Applications are invited for:
Title: Request for Proposal (RFP) for 2 Years Long Term Agreement (LTA) for MIDAS VPN Configuration for Various Nigeria Immigration Service (NIS) Locations
Nigeria Immigration Service (NIS) currently operates an integrated virtual private network (VPN) over Wide Area Network (WAN) for its Migration Information and Data Analysis System (MIDAS), as part of its IT infrastructure which contribute to the enhancement of the communication among the various entry/ exit locations already connected to this network. The NIS MIDAS architecture combines the use of fiber, radio and VSAT in specific terrains to have seamless interconnections resulting in an overall network architecture design of a Star Topology combined with fiber optic and radio backhaul links.
Having already carried out the setup and configuration of a Dynamic Multipoint Virtual Private Network (DMVPN) for secured data transfer between the Nigeria Immigration Service Headquarters (NIS HQ), five (5) international airports, seven (7) state commands and their corresponding border control points (BCPs), IOM is looking for a qualified vendor to support its planned DMVPN expansion across several locations of the Nigeria Immigration Service (NIS) using IPSec and GRE in a scalable way on a 2 Year Long Term Agreement (LTA).

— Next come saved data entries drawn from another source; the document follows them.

Lemma fmt_lx_numeral (long_bits c : Z) :
  long_bits = 32 \/ long_bits = 64 ->
  0 <= c <= ULONG_MAX long_bits ->
  fmt_lx long_bits c = string_map lower_hex (utoa 16 DIGITS c).
Proof.
  intros Hlong Hc. unfold fmt_lx. unfold ULONG_MAX in Hc.
  rewrite Z.mod_small by lia. reflexivity.
Qed.

Lemma revcode_fits_digits (c : Z) :
  is_revcode_32 c -> 0 <= c < 16 ^ Z.of_nat DIGITS.
Proof.
  unfold is_revcode_32, UINT_MODULUS. intros Hc.
  assert (2 ^ 32 <= 16 ^ Z.of_nat DIGITS) by (vm_compute; discriminate).
  lia.
Qed.

(** A numeral of a revision code, in either case and with or without
    prefix, is read as that code. *)
Lemma str_to_revision_numeral (f : ascii -> ascii) (long_bits c : Z)
    (rest lead : string) (w : world) :
  (forall d, 0 <= d < 16 -> hex_digit (f (digit_char d)) = Some d) ->
  long_bits = 32 \/ long_bits = 64 ->
  is_revcode_32 c ->
  stops_number rest = true ->
  lead = EmptyString \/ lead = "0x" \/ lead = "0X" ->
  str_to_revision long_bits
    (lead ++ string_map f (utoa 16 DIGITS c) ++ rest) w = (Returned c, w).
Proof.
  intros Hf Hlong Hc Hrest Hlead.
  destruct (strtoul_numeral f Hf long_bits c rest
              (revcode_fits_digits c Hc) Hrest)
    as [count [Hplain [Hprefixed _]]].
  pose proof (ULONG_MAX_bound long_bits Hlong) as Hmax.
  assert (Hin : 0 <= c <= 0xFFFFFFFF)
    by (unfold is_revcode_32, UINT_MODULUS in Hc; lia).
  assert (Hfits : (c >? ULONG_MAX long_bits) = false).
  { rewrite Z.gtb_ltb. destruct (Z.ltb_spec (ULONG_MAX long_bits) c); lia. }
  rewrite Hfits in Hplain, Hprefixed.
  destruct Hlead as [-> | [-> | ->]]; cbn [append].
  - now apply (str_to_revision_accepts long_bits _ c count).
  - apply (str_to_revision_accepts long_bits _ c (S (S count)));
      [apply Hprefixed; now left | assumption].
  - apply (str_to_revision_accepts long_bits _ c (S (S count)));
      [apply Hprefixed; now right | assumption].
Qed.

End ReadingBack.

(** X6.  What the renderers print for a code is read back as that
    code: the digits of [%X] (as in the header line and in the JSON
    field), or the lower-case digits of [%lx], with or without the
    prefix "0x" or "0X", and followed by nothing or by text that
    cannot continue a number, are parsed to the code itself, with a
    [long] of 32 or of 64 bits and without any output. *)
Theorem str_to_revision_reads_back (long_bits c : Z)
    (lead numeral rest : string) (w : world) :
  long_bits = 32 \/ long_bits = 64 ->
  is_revcode_32 c ->
  numeral = fmt_X c \/ numeral = fmt_lx long_bits c ->
  lead = EmptyString \/ lead = "0x" \/ lead = "0X" ->
  stops_number rest = true ->
  str_to_revision long_bits (lead ++ numeral ++ rest) w = (Returned c, w).
Proof.
  intros Hlong Hc Hnumeral Hlead Hrest.
  destruct Hnumeral as [-> | ->].
  - rewrite fmt_X_numeral by assumption.
    now apply str_to_revision_numeral; [apply hex_digit_upper | ..].
  - rewrite fmt_lx_numeral; [| assumption |].
    + now apply str_to_revision_numeral; [apply hex_digit_lower | ..].
    + pose proof (ULONG_MAX_bound long_bits Hlong).
      unfold is_revcode_32, UINT_MODULUS in Hc. lia.
Qed.

(** The code 0xA02082 written as "0xA02082" and as "a02082", the
    latter followed by a line end. *)
Lemma str_to_revision_reads_back_witness :
  str_to_revision 64 "0xA02082" initial_world =
    (Returned 0xA02082, initial_world) /\
  str_to_revision 32 ("a02082" ++ nl) initial_world =
    (Returned 0xA02082, initial_world).
Proof.
  assert (Hc : is_revcode_32 0xA02082)
    by (unfold is_revcode_32, UINT_MODULUS; lia).
  split.
  - apply (str_to_revision_reads_back 64 0xA02082 "0x" "A02082"
             EmptyString initial_world);
      [now right | exact Hc | now left | now right; left | reflexivity].
  - apply (str_to_revision_reads_back 32 0xA02082 EmptyString "a02082"
             nl initial_world);
      [now left | exact Hc | now right | now left | reflexivity].
Defined.

(** X7.  Text in which no number starts (empty, or beginning with a
    character that is neither white space, a sign nor a digit of base
    16) is rejected: the message naming the text goes to the error
    stream, nothing is printed, and the program exits with failure,
    whatever the width of [long]. *)
Theorem str_to_revision_rejects_text (long_bits : Z) (input : string)
    (w : world) :
  starts_no_number input = true ->
  str_to_revision long_bits input w =
  (Exited EXIT_FAILURE,
   mkWorld (stdout w)
           (stderr w ++ "Could not parse revision code " ++ dquote ++
            input ++ dquote ++ nl)).
Proof. apply str_to_revision_no_number. Qed.

Lemma str_to_revision_rejects_text_witness :
  str_to_revision 64 "zz" initial_world =
  (Exited EXIT_FAILURE,
   mkWorld EmptyString
           ("Could not parse revision code " ++ dquote ++ "zz" ++ dquote ++
            nl)).
Proof.
  apply (str_to_revision_rejects_text 64 "zz" initial_world). reflexivity.
Defined.

(** X8.  A numeral of more than 32 bits never yields a code: with a
    [long] of 32 bits the conversion is out of range, with a [long] of
    64 bits it is out of range or caught by the comparison with
    0xFFFFFFFF.  Either way the program exits with failure and prints
    nothing on the standard output. *)
Theorem str_to_revision_rejects_wide (long_bits n : Z)
    (lead numeral rest : string) (w : world) :
  long_bits = 32 \/ long_bits = 64 ->
  0xFFFFFFFF < n < 16 ^ Z.of_nat DIGITS ->
  numeral = utoa 16 DIGITS n \/
  numeral = string_map lower_hex (utoa 16 DIGITS n) ->
  lead = EmptyString \/ lead = "0x" \/ lead = "0X" ->
  stops_number rest = true ->
  fst (str_to_revision long_bits (lead ++ numeral ++ rest) w) =
    Exited EXIT_FAILURE /\
  stdout (snd (str_to_revision long_bits (lead ++ numeral ++ rest) w)) =
    stdout w.
Proof.
  intros Hlong Hn Hnumeral Hlead Hrest.
  assert (Hcases :
            exists f, (forall d, 0 <= d < 16 ->
                                 hex_digit (f (digit_char d)) = Some d) /\
                      numeral = string_map f (utoa 16 DIGITS n)).
  { destruct Hnumeral as [-> | ->].
    - exists (fun ch => ch). split; [apply hex_digit_upper |].
      now rewrite string_map_id.
    - exists lower_hex. split; [apply hex_digit_lower | reflexivity]. }
  destruct Hcases as [f [Hf ->]].
  destruct (strtoul_numeral f Hf long_bits n rest ltac:(lia) Hrest)
    as [count [Hplain [Hprefixed _]]].
  assert (Hconv :
            exists k,
              strtoul long_bits
                (lead ++ string_map f (utoa 16 DIGITS n) ++ rest) =
              (if n >? ULONG_MAX long_bits
               then mkConversion (ULONG_MAX long_bits) (S k) ERANGE
               else mkConversion n (S k) 0)).
  { destruct Hlead as [-> | [-> | ->]]; cbn [append].
    - now exists count.
    - exists (S (S count)). apply Hprefixed. now left.
    - exists (S (S count)). apply Hprefixed. now right. }
  destruct Hconv as [k Hconv].
  rewrite Z.gtb_ltb in Hconv.
  destruct (Z.ltb_spec (ULONG_MAX long_bits) n) as [Hover | Hfits].
  - now apply (str_to_revision_out_of_range long_bits _ (S k)).
  - apply (str_to_revision_too_wide long_bits Hlong _ n k); [assumption |].
    lia.
Qed.

(** The nine-digit numeral "123456789" with either width of [long]. *)
Lemma str_to_revision_rejects_wide_witness :
  fst (str_to_revision 32 "123456789" initial_world) = Exited EXIT_FAILURE /\
  fst (str_to_revision 64 "0x123456789" initial_world) = Exited EXIT_FAILURE.
Proof.
  assert (Hn : 0xFFFFFFFF < 0x123456789 < 16 ^ Z.of_nat DIGITS)
    by (vm_compute; split; reflexivity).
  split.
  - apply (str_to_revision_rejects_wide 32 0x123456789 EmptyString
             "123456789" EmptyString initial_world);
      [now left | exact Hn | now left | now left | reflexivity].
  - apply (str_to_revision_rejects_wide 64 0x123456789 "0x"
             "123456789" EmptyString initial_world);
      [now right | exact Hn | now left | now right; left | reflexivity].
Defined.

(** X9.  A minus sign is accepted in front of the digits and negates
    in [unsigned long].  With a [long] of 32 bits the numeral of a code
    [c > 0] behind a minus sign is read as [2^32 - c]; with a [long] of
    64 bits the negated value exceeds 32 bits and the program exits
    with failure. *)
Theorem str_to_revision_minus_sign (c : Z) (rest : string) (w : world) :
  is_revcode_32 c -> 0 < c ->
  stops_number rest = true ->
  str_to_revision 32 ("-" ++ fmt_X c ++ rest) w =
    (Returned (2 ^ 32 - c), w) /\
  fst (str_to_revision 64 ("-" ++ fmt_X c ++ rest) w) = Exited EXIT_FAILURE.
Proof.
  intros Hc Hpos Hrest.
  rewrite fmt_X_numeral by assumption.
  assert (Hin : 0 < c <= 0xFFFFFFFF)
    by (unfold is_revcode_32, UINT_MODULUS in Hc; lia).
  split.
  - destruct (strtoul_numeral (fun ch => ch) hex_digit_upper 32 c rest
                (revcode_fits_digits c Hc) Hrest)
      as [count [_ [_ Hminus]]].
    rewrite Z.gtb_ltb in Hminus. unfold ULONG_MAX in Hminus.
    destruct (Z.ltb_spec (2 ^ 32 - 1) c) as [Hover | _]; [lia |].
    assert (Hneg : (- c) mod 2 ^ 32 = 2 ^ 32 - c).
    { symmetry. apply (Z.mod_unique_pos (- c) (2 ^ 32) (-1)); lia. }
    rewrite Hneg in Hminus. cbn [append].
    apply (str_to_revision_accepts 32 _ (2 ^ 32 - c) (S count));
      [exact Hminus | lia].
  - destruct (strtoul_numeral (fun ch => ch) hex_digit_upper 64 c rest
                (revcode_fits_digits c Hc) Hrest)
      as [count [_ [_ Hminus]]].
    rewrite Z.gtb_ltb in Hminus. unfold ULONG_MAX in Hminus.
    destruct (Z.ltb_spec (2 ^ 64 - 1) c) as [Hover | _]; [lia |].
    assert (Hneg : (- c) mod 2 ^ 64 = 2 ^ 64 - c).
    { symmetry. apply (Z.mod_unique_pos (- c) (2 ^ 64) (-1)); lia. }
    rewrite Hneg in Hminus. cbn [append].
    apply (str_to_revision_too_wide 64 (or_intror eq_refl) _
             (2 ^ 64 - c) (S count) w);
      [exact Hminus | unfold ULONG_MAX; lia].
Qed.

Lemma str_to_revision_minus_sign_witness :
  str_to_revision 32 "-1" initial_world =
    (Returned 0xFFFFFFFF, initial_world) /\
  fst (str_to_revision 64 "-1" initial_world) = Exited EXIT_FAILURE.
Proof.
  apply (str_to_revision_minus_sign 1 EmptyString initial_world).
  - unfold is_revcode_32, UINT_MODULUS. lia.
  - lia.
  - reflexivity.
Defined.

(** ** The value returned is the value converted *)

Section NoTruncation.

Lemma scan_digits_nonneg (s : string) :
  forall acc count, 0 <= acc -> 0 <= fst (fst (scan_digits s acc count)).
Proof.
  induction s as [| ch s IH]; intros acc count Hacc; cbn [scan_digits];
    [assumption |].
  destruct (hex_digit ch) as [d |] eqn:Hd; [| assumption].
  apply IH. pose proof (hex_digit_range ch d Hd). lia.
Qed.

Lemma strtoul_value_range (long_bits : Z) (input : string) :
  0 < long_bits ->
  0 <= value (strtoul long_bits input) <= ULONG_MAX long_bits.
Proof.
  intros Hlong.
  assert (Hpow : 0 < 2 ^ long_bits) by (apply Z.pow_pos_nonneg; lia).
  unfold strtoul. cbv zeta.
  match goal with
  | |- context [scan_digits ?s 0 0] =>
      pose proof (scan_digits_nonneg s 0 0 (Z.le_refl 0)) as Hnonneg;
      destruct (scan_digits s 0 0) as [[magnitude count] rest]
  end.
  cbn [fst snd] in *. unfold ULONG_MAX in *.
  destruct count as [| count]; cbn [value]; [lia |].
  rewrite Z.gtb_ltb.
  destruct (Z.ltb_spec (2 ^ long_bits - 1) magnitude) as [Hover | Hfits];
    cbn [value]; [lia |].
  match goal with
  | |- context [if ?negative then _ else _] => destruct negative
  end; [| lia].
  pose proof (Z.mod_pos_bound (- magnitude) (2 ^ long_bits) Hpow). lia.
Qed.

End NoTruncation.

(** X10.  When [str_to_revision] returns, it has printed nothing, the
    conversion consumed at least one character without range error,
    and the code returned is the converted value itself, which fits in
    32 bits: the final cast to [revcode_32] never drops a bit. *)
Theorem str_to_revision_no_truncation (long_bits : Z) (input : string)
    (v : Z) (w w' : world) :
  long_bits = 32 \/ long_bits = 64 ->
  str_to_revision long_bits input w = (Returned v, w') ->
  w' = w /\
  v = value (strtoul long_bits input) /\
  is_revcode_32 v /\
  (0 < endptr (strtoul long_bits input))%nat /\
  errno (strtoul long_bits input) = 0.
Proof.
  intros Hlong. unfold str_to_revision. cbv zeta.
  pose proof (strtoul_value_range long_bits input
                ltac:(destruct Hlong; lia)) as Hrange.
  destruct (strtoul long_bits input) as [n consumed err].
  cbn [value endptr errno] in *.
  destruct (Z.eqb_spec err ERANGE) as [_ | _]; [discriminate |].
  destruct (Z.eqb_spec err 0) as [-> | _]; cbn [negb orb];
    [| discriminate].
  destruct consumed as [| consumed]; cbn [Nat.eqb]; [discriminate |].
  rewrite (Z.gtb_ltb n).
  assert (Hfit : ((long_bits >? 32) && (0xFFFFFFFF <? n)) = false ->
                 0 <= n <= 0xFFFFFFFF).
  { destruct Hlong as [-> | ->]; unfold ULONG_MAX in Hrange.
    - intros _. lia.
    - change (64 >? 32) with true. cbn [andb].
      destruct (Z.ltb_spec 0xFFFFFFFF n); [discriminate | lia]. }
  destruct ((long_bits >? 32) && (0xFFFFFFFF <? n)); [discriminate |].
  specialize (Hfit eq_refl).
  unfold ret, to_uint, UINT_MODULUS. rewrite Z.mod_small by lia.
  intros Hret. injection Hret as <- <-.
  repeat split; try lia.
  unfold UINT_MODULUS. lia.
Qed.

Lemma str_to_revision_no_truncation_witness :
  0xA02082 = value (strtoul 64 "a02082") /\ is_revcode_32 0xA02082.
Proof.
  destruct (str_to_revision_no_truncation
              64 "a02082" 0xA02082 initial_world initial_world
              (or_intror eq_refl) eq_refl)
    as [_ [Hvalue [Hrange _]]].
  split; assumption.
Defined.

The main objective of this contract is to engage the services of a Technical Expert on a 2 Year Long Term Agreement (LTA) to expand on the existing MIDAS DMVPN configurations, using NIS provided network security equipment, and subnet classification with initial maintenance period of 12 months. To ensure smooth connectivity across all sites (present and future) of Nigeria Immigration Service IT infrastructure, the successful vendor will provide detailed specifications on best practices in secured infrastructure management.
Technical Requirements for the Configuration
Application Closing Date
- The new Cisco devices (Cisco ISSR 4300/ Meraki routers and ASA 5506-X/Meraki firewalls) must be installed and configured on the same physical LAN used for the MIDAS DMVPN.

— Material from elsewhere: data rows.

(** * bigclock: the seven-segment clock face of [bigclock.c]

    A shallow embedding of the drawing code of [bigclock.c] (the segment
    table [segmap], [segdigit], [draw_colon] and the draw callback
    [draw_cb]) together with the properties of the clock face.

    Conventions of the embedding.
    - C [int] values are integers of [Z]; [/] and [%] of C truncate towards
      zero and are [Z.quot] and [Z.rem].  With the constants of the source
      and the [uint8_t] fields of the clock, every value computed by
      [draw_cb] is below 256 in magnitude, far from the limits of an
      [int], so overflow is not modelled.
    - The canvas primitives ([canvas_draw_box], [canvas_draw_frame],
      [canvas_draw_str], [canvas_set_font]) belong to the host firmware.
      A canvas is therefore the chronological record of the primitive calls
      made on it, plus the font currently selected.
    - Drawing code runs in a small state-and-fault monad over the canvas;
      the one fault the C code could commit, reading [segmap] out of its
      bounds, is a fault of the monad.
    - The entry point [bigclock_app] is the main thread only: a function
      of the input events that its queue delivers, recording the calls it
      makes to the host.  The callbacks [input_cb] and [tick_cb] run on
      other threads of the host and are not part of the development. *)

From Stdlib Require Import ZArith List String Bool Lia.
Import ListNotations.
Local Open Scope Z_scope.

- The DMVPN router should be reachable through the internet using a public IP.Network Address Translation (NAT) must not be deployed.

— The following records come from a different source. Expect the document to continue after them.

Lemma probe_function_undefined_point_witness :
  probe_function (dolfin := strip) 3 [7] [1 / 10; 0] [0; 0] (1 / 4)
    strip_solver []
  = (Raise (RuntimeError "Unable to evaluate function at point"),
     map EvEval (points [1 / 10; 0] [0; 0] 0 2)).
Proof.
  apply (probe_function_undefined_point (dolfin := strip) strip_solver 3 [7]
           [1 / 10; 0] [0; 0] (1 / 4) 1 [7] []).
  - split; reflexivity.
  - lra.
  - intros k Hk. rewrite ray_tenth_norm.
    assert (k = 1%nat) as -> by lia. simpl. lra.
  - simpl. destruct (Rlt_dec (0 * (1 / 10) + 0) (1 / 20)) as [_|Hn];
      [reflexivity | exfalso; lra].
  - simpl. destruct (Rlt_dec (1 * (1 / 10) + 0) (1 / 20)) as [Hn|_];
      [exfalso; lra | reflexivity].
  - lia.
Defined.

Lemma probe_function_sample_count_witness :
  exists N, (1 <= N)%nat /\
    INR (N - 1) * linalg_norm [1 / 10; 0] < 1 / 4
      <= INR N * linalg_norm [1 / 10; 0] /\
    forall fuel vals tr,
      (N <= fuel)%nat ->
      sample (dolfin := Toy.plain) [7] (points [1 / 10; 0] [0; 0] 0 N)
      = Some vals ->
      probe_function (dolfin := Toy.plain) fuel [7] [1 / 10; 0] [0; 0]
        (1 / 4) plain_solver tr
      = (Ok (Some vals), tr ++ map EvEval (points [1 / 10; 0] [0; 0] 0 N)) /\
      List.length vals = N.
Proof.
  apply (probe_function_sample_count (dolfin := Toy.plain) plain_solver [7]
           [1 / 10; 0] [0; 0] (1 / 4)).
  - split; reflexivity.
  - repeat constructor.
  - exists (1 / 10); split; [left; reflexivity | lra].
  - lra.
Defined.

(** ** Saving and loading *)

Lemma append_cancel_l (p a b : string) :
  (p ++ a)%string = (p ++ b)%string -> a = b.
Proof.
  induction p as [|c p IH]; simpl; intros H; [exact H|].
  injection H as H. auto.
Qed.

Lemma slot_file_inj (filename : string) (a b : IO.slot) :
  IO.slot_file filename a = IO.slot_file filename b -> a = b.
Proof.
  unfold IO.slot_file. intros H.
  apply append_cancel_l, append_cancel_l in H.
  destruct a, b; try reflexivity; discriminate.
Qed.

Section Files.
Context {dolfin : Dolfin} {storage : IO.Storage}.

Lemma load_eq (filename : string) (self : FieldSolver) :
  IO.load filename self =
  IO.io_bind (IO.load_attribute (IO.slot_file filename IO.Field)
                (IO.slot_name IO.Field) set_field self)
  (fun self =>
  IO.io_bind (IO.load_attribute (IO.slot_file filename IO.FieldGradMag)
                (IO.slot_name IO.FieldGradMag) set_field_grad_mag self)
  (fun self =>
  IO.io_bind (IO.load_attribute (IO.slot_file filename IO.Residual)
                (IO.slot_name IO.Residual) set_residual self)
  (fun self =>
  IO.io_bind (IO.load_attribute (IO.slot_file filename IO.Laplacian)
                (IO.slot_name IO.Laplacian) set_laplacian self)
  (fun self =>
  IO.io_bind (IO.load_attribute (IO.slot_file filename IO.PotentialDerivative)
                (IO.slot_name IO.PotentialDerivative)
                set_potential_derivative self)
  (fun self =>
  IO.io_bind (IO.load_attribute (IO.slot_file filename IO.FieldGrad)
                (IO.slot_name IO.FieldGrad) set_field_grad self)
  (fun self =>
  IO.io_bind (IO.load_attribute (IO.slot_file filename IO.PField)
                (IO.slot_name IO.PField) set_p_field self)
  (fun self => IO.io_ret self))))))).
Proof. reflexivity. Qed.

Lemma save_solution_eq (filename : string) (self : FieldSolver) :
  IO.save_solution ("Saved Solutions/" ++ filename) self =
  IO.io_bind (IO.save_attribute (IO.get_slot IO.Field self)
                (IO.slot_file filename IO.Field) (IO.slot_name IO.Field))
  (fun _ =>
  IO.io_bind (IO.save_attribute (IO.get_slot IO.FieldGradMag self)
                (IO.slot_file filename IO.FieldGradMag)
                (IO.slot_name IO.FieldGradMag))
  (fun _ =>
  IO.io_bind (IO.save_attribute (IO.get_slot IO.Residual self)
                (IO.slot_file filename IO.Residual)
                (IO.slot_name IO.Residual))
  (fun _ =>
  IO.io_bind (IO.save_attribute (IO.get_slot IO.Laplacian self)
                (IO.slot_file filename IO.Laplacian)
                (IO.slot_name IO.Laplacian))
  (fun _ =>
  IO.io_bind (IO.save_attribute (IO.get_slot IO.PotentialDerivative self)
                (IO.slot_file filename IO.PotentialDerivative)
                (IO.slot_name IO.PotentialDerivative))
  (fun _ =>
  IO.io_bind (IO.save_attribute (IO.get_slot IO.FieldGrad self)
                (IO.slot_file filename IO.FieldGrad)
                (IO.slot_name IO.FieldGrad))
  (fun _ =>
  IO.save_attribute (IO.get_slot IO.PField self)
    (IO.slot_file filename IO.PField) (IO.slot_name IO.PField))))))).
Proof. reflexivity. Qed.

Lemma load_attribute_run (filename : string) (sl : IO.slot)
    (store : option Vec -> FieldSolver -> FieldSolver)
    (self : FieldSolver) (w : IO.world) :
  IO.load_attribute (IO.slot_file filename sl) (IO.slot_name sl) store self w
  = match IO.stored filename sl (IO.w_files w) with
    | None => (IO.Done self, w)
    | Some (Some v) => (IO.Done (store (Some v) self), w)
    | Some None =>
        (IO.Failed (IO.Solver (RuntimeError "Unable to read HDF5 file")), w)
    end.
Proof.
  unfold IO.load_attribute, IO.stored, IO.io_bind, IO.os_path_exists,
    IO.hdf5_read, IO.io_ret.
  destruct (IO.path_exists _ _); [|reflexivity].
  destruct (IO.h5_read _ _ _); reflexivity.
Qed.

Lemma with_slots_ext (f g : IO.slot -> option Vec) (self : FieldSolver) :
  (forall sl, f sl = g sl) -> IO.with_slots f self = IO.with_slots g self.
Proof. intros H; unfold IO.with_slots; now rewrite !H. Qed.

(** X11.  [load] replaces exactly the slots whose file exists by what the file
    holds; the other slots and every parameter of the object stay as they
    are, and nothing is written or printed.  In particular, for a name
    under which nothing was saved the object is returned as it is,
    without an error.  A file that exists and cannot be read ends the
    method with the exception of the read. *)
Theorem load_reads_what_exists (filename : string) (self : FieldSolver)
    (w : IO.world) :
  ((forall sl, IO.stored filename sl (IO.w_files w) <> Some None) ->
   IO.load filename self w
   = (IO.Done
        (IO.with_slots
           (fun sl =>
              match IO.stored filename sl (IO.w_files w) with
              | Some (Some v) => Some v
              | _ => IO.get_slot sl self
              end) self), w)) /\
  ((forall sl, IO.stored filename sl (IO.w_files w) = None) ->
   IO.load filename self w = (IO.Done self, w)) /\
  ((exists sl, IO.stored filename sl (IO.w_files w) = Some None) ->
   IO.load filename self w
   = (IO.Failed (IO.Solver (RuntimeError "Unable to read HDF5 file")), w)).
Proof.
  rewrite load_eq. unfold IO.io_bind, IO.io_ret.
  split; [|split].
  - intros Hr. unfold IO.with_slots; cbv beta.
    pose proof (Hr IO.Field) as H1. pose proof (Hr IO.FieldGradMag) as H2.
    pose proof (Hr IO.Residual) as H3. pose proof (Hr IO.Laplacian) as H4.
    pose proof (Hr IO.PotentialDerivative) as H5.
    pose proof (Hr IO.FieldGrad) as H6. pose proof (Hr IO.PField) as H7.
    rewrite !load_attribute_run.
    destruct (IO.stored filename IO.Field _) as [[v1|]|]; try congruence;
    rewrite !load_attribute_run;
    destruct (IO.stored filename IO.FieldGradMag _) as [[v2|]|];
      try congruence;
    rewrite !load_attribute_run;
    destruct (IO.stored filename IO.Residual _) as [[v3|]|]; try congruence;
    rewrite !load_attribute_run;
    destruct (IO.stored filename IO.Laplacian _) as [[v4|]|]; try congruence;
    rewrite !load_attribute_run;
    destruct (IO.stored filename IO.PotentialDerivative _) as [[v5|]|];
      try congruence;
    rewrite !load_attribute_run;
    destruct (IO.stored filename IO.FieldGrad _) as [[v6|]|]; try congruence;
    rewrite !load_attribute_run;
    destruct (IO.stored filename IO.PField _) as [[v7|]|]; try congruence;
    destruct self; reflexivity.
  - intros Hn. rewrite !load_attribute_run, !Hn.
    repeat (rewrite !load_attribute_run, !Hn). reflexivity.
  - intros [sl Hsl].
    rewrite !load_attribute_run.
    destruct (IO.stored filename IO.Field _) as [[v1|]|] eqn:E1;
      try reflexivity;
    rewrite !load_attribute_run;
    destruct (IO.stored filename IO.FieldGradMag _) as [[v2|]|] eqn:E2;
      try reflexivity;
    rewrite !load_attribute_run;
    destruct (IO.stored filename IO.Residual _) as [[v3|]|] eqn:E3;
      try reflexivity;
    rewrite !load_attribute_run;
    destruct (IO.stored filename IO.Laplacian _) as [[v4|]|] eqn:E4;
      try reflexivity;
    rewrite !load_attribute_run;
    destruct (IO.stored filename IO.PotentialDerivative _) as [[v5|]|] eqn:E5;
      try reflexivity;
    rewrite !load_attribute_run;
    destruct (IO.stored filename IO.FieldGrad _) as [[v6|]|] eqn:E6;
      try reflexivity;
    rewrite !load_attribute_run;
    destruct (IO.stored filename IO.PField _) as [[v7|]|] eqn:E7;
      try reflexivity;
    destruct sl; congruence.
Qed.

- Where required, firewalls (Cisco ASA 5506-X/ Meraki) devices will be configured for security purposes only, in addition to the router serving as the outside communication device.
- The new DMVPN devices must be able to establish IPSec tunnels to other DMVPN hub sites and send encrypted traffic through them, to allow the IPSec protocols to and from the DMVPN router’s public IP address, using ESP, GRE, IKE (UDP 500) and NAT-T (UDP 4500) protocols.
- The network configuration notes and diagrams will be pulled from the device, submitted and checked against stated compliance lists.
- The new DMVPN configuration must rely on two Cisco technologies: Next Hop Resolution Protocol (NHRP) and multipoint GRE tunnel interfaces. This should not alter the standard-based IPSec VPN tunnel, but allow for a modification of their configuration such as:
- Protocols to use must be defined (mode, authentication and encryption, message digest algorithm, site authentication).
- The required definition and use of pre-shared secret keys during inter-site collaborations.
- Clearly define and prove that the VPN platform to be used is Dynamic Multipoint VPN.
- Clearly define IP addresses to be used for data exchange over the link.
- Define and set appropriate filter rules on the network devices (firewalls, routers, switches) over the link as required e.g. allow UDP port over 5000 for ISAKMP, allow UDP 4500 traversal, allow IP protocol 50 over ESP, etc
- Implemented protocols and configuration must be submitted in a txt format. This will be copied directly from the device to check for compliance and standards.
- Link testing will be done on a site to site basis e.g. BCP to state office, and state office to HQ.
- The network configuration notes and diagrams will be extracted from the devices, submitted, and checked against above stated compliance lists.
25th April, 2022.
Submission of Documents
The Proposals must be delivered by hand to IOM with office address at:
55 Hassan Musa Katsina Street,
Asokoro, F.C.T - Abuja.
- No late proposal shall be accepted, and bids not registered in the bid registry will not be accepted.
- IOM reserves the right to accept or reject any proposal and to annul the selection process and reject all Proposals at any time prior to contract award, without thereby incurring any liability to affected Service Providers/ Consulting Firms.